Под соснами распласталась палатка, с виду точно такая же, как и те, санитарные, распялена на четырех колышках. Но в палатке на крохотном столике карта, из угла в угол расчерченная, густо усеянная флажками. Люди, склонившиеся над картой, все время поглядывают на часы.
Через час будет на месте группа Поборцева.
Еще через час выброска группы Капралова.
Вот-вот достигнут цели группы Карицкого, Пахмутова, Гилевича…
В палатке так тихо, что слышны звуки морзянки в наушниках радиста: та-та, та-та-та… Или это комар забрался под полог? Нет, нет, ни один комар на свете не смог бы прожить в этой удушающей махре и нескольких минут, а морзянка поет-заливается который час без умолку.
Представитель Ставки придвигается к радисту поближе:
— Ну как ваш «комарик»? Справляется? Радисту нравится шутка:
— Вполне, товарищ полковник. Только разве это комарик?
— Точная копия.
— Вы бы в этих болотах с наше побродили. Вот это был комарик! Туча на туче.
Невозможно это представить, товарищ полковник. Только испытать надо. Ну совсем заел гнус, хуже всякого немца.
— Вполне с вами согласен.
Радист удивленно глянул на представителя Ставки, но ответить сразу ему не сумел — опять загудело в наушниках. Радист настороженно слушал минуту-другую, потом снова обратился к полковнику:
— В московских краях таких комариков нет, конечно.
— Да как вам сказать… Скорей всего нету. А в общем, врать не буду, не знаю.
— Вы ж из Москвы?
— Нет, я питерский. Там учился, там работал. А последние три года…
Опять заныла морзянка. Полковник умолк, но ни он, ни радист не хотели обрывать разговор на полуслове. Как только наступила пауза, радист спросил:
— А последние три года?
— В Пинске служил. Точнее — в Пинских болотах. Слышали?
— Вы же представитель Ставки, товарищ полковник! С высокими полномочиями…
— В Москве не был лет десять уже. А насчет полномочий не ошиблись — и высокие, и из самой Москвы. Только получил их по радио. По такому же вот «комарику», как ваш.
Радист недоверчиво поглядел на полковника, но возражать начальству не стал. Покрутил задумчиво ручку настройки, потом сказал:
— Теперь все понятно. Это даже лучше, считаю.
— Что именно?
— Что свой брат фронтовик в таком высоком чине. С места-то всегда все видней и понятней…
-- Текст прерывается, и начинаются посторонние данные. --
(** * BTC paper trader: the price feed handler and the ledger engine of [main.py]

    The program keeps its money in Python [float]s, which are IEEE 754
    binary64 numbers; they are modelled by Rocq's primitive [float], whose
    operations are the same binary64 operations (round to nearest, ties to
    even).  Library calls that are not part of the program ([json.loads],
    [float] applied to a [str]) are parameters of the development.

    A method of [BitcoinPaperTrader] is a function from the state of the
    object (and of its two files) to how the call ends, the state it leaves
    and the lines it prints.  What the call reads from outside (the price
    cell, the clock, the keyboard) is an argument.  The two threads of the
    program are not modelled: a call sees one value of the price cell, which
    is what [get_current_btc_price] returns under [price_lock].

    The constructor and the two loaders read values out of the files
    without checking their types; they are modelled apart, in [Startup], on
    objects whose attributes hold decoded JSON values, and related to the
    trading methods through the documents that [save_data] and
    [save_history] write. *)

From Stdlib Require Import ZArith QArith Qabs Qpower List String Ascii Bool Lia Lqa.
From Stdlib Require Import Floats.
Import ListNotations.

Close Scope Q_scope.

Set Implicit Arguments.
Set Warnings "-register-all".
(* A decimal literal denotes the nearest binary64 number, as in Python. *)
Set Warnings "-inexact-float".

(** ** Python values and exceptions *)

(** The exception classes that the modelled code can raise.
    [json.JSONDecodeError] is a subclass of [ValueError] and is caught as one,
    so it is represented by [ValueError]. *)
Inductive exn : Type :=
  | KeyError
  | ValueError
  | IndexError
  | TypeError
  | ZeroDivisionError
  | OverflowError.

(** How the evaluation of an expression or a call ends. *)
Inductive completion (A : Type) : Type :=
  | Normal (a : A)
  | Raised (e : exn).

Arguments Normal {A} a.
Arguments Raised {A} e.

Module PyFloat.

Local Open Scope float_scope.

(** [a / b] on two floats: Python raises [ZeroDivisionError] when the
    divisor compares equal to zero (either sign) and otherwise returns the
    binary64 quotient, infinities and NaN included. *)
Definition truediv (a b : float) : completion float :=
  if b =? 0 then Raised ZeroDivisionError else Normal (a / b).

(** [float(n)] for a Python [int]: the nearest binary64 number, ties to
    even; [OverflowError] when that is out of range. *)
Definition of_int (n : Z) : completion float :=
  let f := SF2Prim (binary_normalize prec emax n 0 false) in
  if is_infinity f then Raised OverflowError else Normal f.

(** [x >= 0], written with the primitive comparison. *)
Definition nonneg (x : float) : bool := 0 <=? x.

End PyFloat.

(** ** The ledger *)

Inductive txn_type : Type := buy | sell.

(** One entry of [transaction_history]; the keys of the Python dict. *)
Record transaction : Type := {
  txn_id : string;          (* 'id' *)
  txn_kind : txn_type;      (* 'type' *)
  amount_usd : float;
  btc : float;
  price_per_btc : float;
  timestamp : string
}.

(** The content of [trader_data.json] as [save_data] writes it. *)
Record saved_data : Type := {
  saved_cash_balance : float;
  saved_btc_balance : float;
  saved_starting_total : float
}.

(** A [BitcoinPaperTrader] object together with the two files it owns:
    [data_file] and [history_file] stand for the decoded content of the files
    at these paths ([None]: no such file). *)
Record trader : Type := {
  starting_cash : float;
  starting_total : float;
  cash_balance : float;
  btc_balance : float;
  transaction_history : list transaction;
  data_file : option saved_data;
  history_file : option (list transaction)
}.

Definition set_cash_balance (v : float) (t : trader) : trader :=
  {| starting_cash := starting_cash t; starting_total := starting_total t;
     cash_balance := v; btc_balance := btc_balance t;
     transaction_history := transaction_history t;
     data_file := data_file t; history_file := history_file t |}.

Definition set_btc_balance (v : float) (t : trader) : trader :=
  {| starting_cash := starting_cash t; starting_total := starting_total t;
     cash_balance := cash_balance t; btc_balance := v;
     transaction_history := transaction_history t;
     data_file := data_file t; history_file := history_file t |}.

Definition set_transaction_history (v : list transaction) (t : trader) : trader :=
  {| starting_cash := starting_cash t; starting_total := starting_total t;
     cash_balance := cash_balance t; btc_balance := btc_balance t;
     transaction_history := v;
     data_file := data_file t; history_file := history_file t |}.

Definition set_data_file (v : option saved_data) (t : trader) : trader :=
  {| starting_cash := starting_cash t; starting_total := starting_total t;
     cash_balance := cash_balance t; btc_balance := btc_balance t;
     transaction_history := transaction_history t;
     data_file := v; history_file := history_file t |}.

Definition set_history_file (v : option (list transaction)) (t : trader) : trader :=
  {| starting_cash := starting_cash t; starting_total := starting_total t;
     cash_balance := cash_balance t; btc_balance := btc_balance t;
     transaction_history := transaction_history t;
     data_file := data_file t; history_file := v |}.

(** What a method call finds around it: the price cell that the feed thread
    writes, the values [uuid.uuid4()] and [datetime.utcnow()] would give, and
    whether opening each file for writing succeeds ([false]: [IOError]). *)
Record env : Type := {
  latest_btc_price : option float;
  uuid4 : string;
  utcnow : string;
  data_file_writable : bool;
  history_file_writable : bool
}.

Definition get_current_btc_price (e : env) : option float := latest_btc_price e.

(** The lines a method prints; each constructor is one [print] of the source.
    The spec's error kinds name the corresponding messages. *)
Inductive message : Type :=
  | InvalidAmount        (* "Amount must be greater than 0." *)
  | InsufficientCash     (* "Insufficient cash balance." *)
  | PriceUnavailable     (* "Cannot fetch Bitcoin price at the moment." *)
  | NothingToSell        (* "No Bitcoin to sell." *)
  | InsufficientAsset    (* "Insufficient Bitcoin balance." *)
  | InvalidInput         (* "Invalid input. Please enter a numerical value." *)
  | InvalidSelection     (* "Invalid selection. Please choose 1 or 2." *)
  | Bought (btc_bought price amount : float)
  | SoldAll (btc_to_sell price amount : float)
  | Sold (btc_to_sell price amount : float)
  | ErrorSavingData      (* "Error saving data: ..." *)
  | ErrorSavingHistory   (* "Error saving transaction history: ..." *)
  | Valuation (current_price cash btc_held current_total pl pl_percent : float)
  | NoTransactions       (* "No transactions have been made yet." *)
  | HistoryTable (rows : list transaction)
  | ResetDone            (* "All balances and transaction history have been reset." *)
  | ResetCancelled        (* "Reset cancelled." *)
  | CashBalance (cash : float)
  | BitcoinBalance (usd_value held price : float)
  | InvalidMenuSelection  (* "Invalid selection. Please choose a number between 1 and 8." *)
  | Goodbye               (* the farewell of option 8 *)
  | ErrorParsingMessage (e : exn).  (* "Error parsing message: ..." *)

(** ** Methods as state transformers that may raise and that print *)

Definition M (S A : Type) : Type := S -> completion A * S * list message.

Section Monad.

Context {S : Type}.

Definition ret {A} (a : A) : M S A := fun s => (Normal a, s, []).

Definition bind {A B} (c : M S A) (k : A -> M S B) : M S B := fun s =>
  match c s with
  | (Normal a, s1, out1) =>
      let '(r, s2, out2) := k a s1 in (r, s2, out1 ++ out2)
  | (Raised e, s1, out1) => (Raised e, s1, out1)
  end.

Definition raise {A} (e : exn) : M S A := fun s => (Raised e, s, []).

(** An expression that reads no state. *)
Definition lift {A} (c : completion A) : M S A := fun s => (c, s, []).

Definition print (m : message) : M S unit := fun s => (Normal tt, s, [m]).

(** Reading an attribute, and assigning to one. *)
Definition attr {A} (f : S -> A) : M S A := fun s => (Normal (f s), s, []).

Definition assign (f : S -> S) : M S unit := fun s => (Normal tt, f s, []).

(** [try: body except <classes> as e: handler]: an exception of one of the
    listed classes ends the body and runs the handler on the state reached;
    any other exception propagates. *)
Definition try_except {A} (body : M S A) (caught : exn -> bool)
    (handler : exn -> M S A) : M S A :=
  fun s =>
    match body s with
    | (Raised e, s1, out1) =>
        if caught e
        then let '(r, s2, out2) := handler e s1 in (r, s2, out1 ++ out2)
        else (Raised e, s1, out1)
    | normal => normal
    end.

End Monad.

Notation "x <- c ;; k" := (bind c (fun x => k))
  (at level 61, c at next level, right associativity).
Notation "c ;;; k" := (bind c (fun _ => k))
  (at level 61, right associativity).

Definition is_ValueError (e : exn) : bool :=
  match e with ValueError => true | _ => false end.

(** ** Persistence *)

(** The dict that [save_data] dumps. *)
Definition snapshot (t : trader) : saved_data :=
  {| saved_cash_balance := cash_balance t;
     saved_btc_balance := btc_balance t;
     saved_starting_total := starting_total t |}.

(** [save_data] and [save_history]: a failed write is reported and changes
    nothing (the [IOError] is caught). *)
Definition save_data (e : env) : M trader unit :=
  data <- attr snapshot ;;
  if data_file_writable e
  then assign (set_data_file (Some data))
  else print ErrorSavingData.

Definition save_history (e : env) : M trader unit :=
  h <- attr transaction_history ;;
  if history_file_writable e
  then assign (set_history_file (Some h))
  else print ErrorSavingHistory.

(** The dict that [record_transaction] builds. *)
Definition entry (e : env) (kind : txn_type) (amount btc_amount price : float) :
    transaction :=
  {| txn_id := uuid4 e; txn_kind := kind; amount_usd := amount; btc := btc_amount;
     price_per_btc := price; timestamp := (utcnow e ++ "Z")%string |}.

Definition record_transaction (e : env) (kind : txn_type)
    (amount btc_amount price : float) : M trader unit :=
  let transaction := entry e kind amount btc_amount price in
  assign (fun t => set_transaction_history (transaction_history t ++ [transaction]) t) ;;;
  save_history e.

(** ** Decoded JSON *)

(** The Python values [json.loads] builds.  An object is given by the items
    of the resulting dict, whose keys are strings. *)
Inductive json : Type :=
  | JNull
  | JBool (b : bool)
  | JInt (n : Z)
  | JFloat (x : float)
  | JStr (s : string)
  | JList (l : list json)
  | JDict (items : list (string * json)).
— Так как же насчет комаров? — перебил радиста полковник. — Хуже немца, значит?
— Насчет комаров, товарищ полковник, вы сами, выходит, знаете.
Всю ночь работал радист. Всю ночь слетались в палатку вести одна другой важней и серьезней.
Из-под Барановичей сообщал Поборцев:
«Сели точно в назначенном пункте. Приступаем к выполнению задания».
Из Столбцов докладывал Капралов:
«Железная дорога Брест — Москва взорвана. Связь с партизанами устанавливается».
Карицкий, Пахмутов, Гилевич один за другим радировали о том, что под прикрытием ночи они благополучно миновали заградительный огонь зениток, приближаются к месту выброски…
Маленькая палатка становилась штабом больших операций.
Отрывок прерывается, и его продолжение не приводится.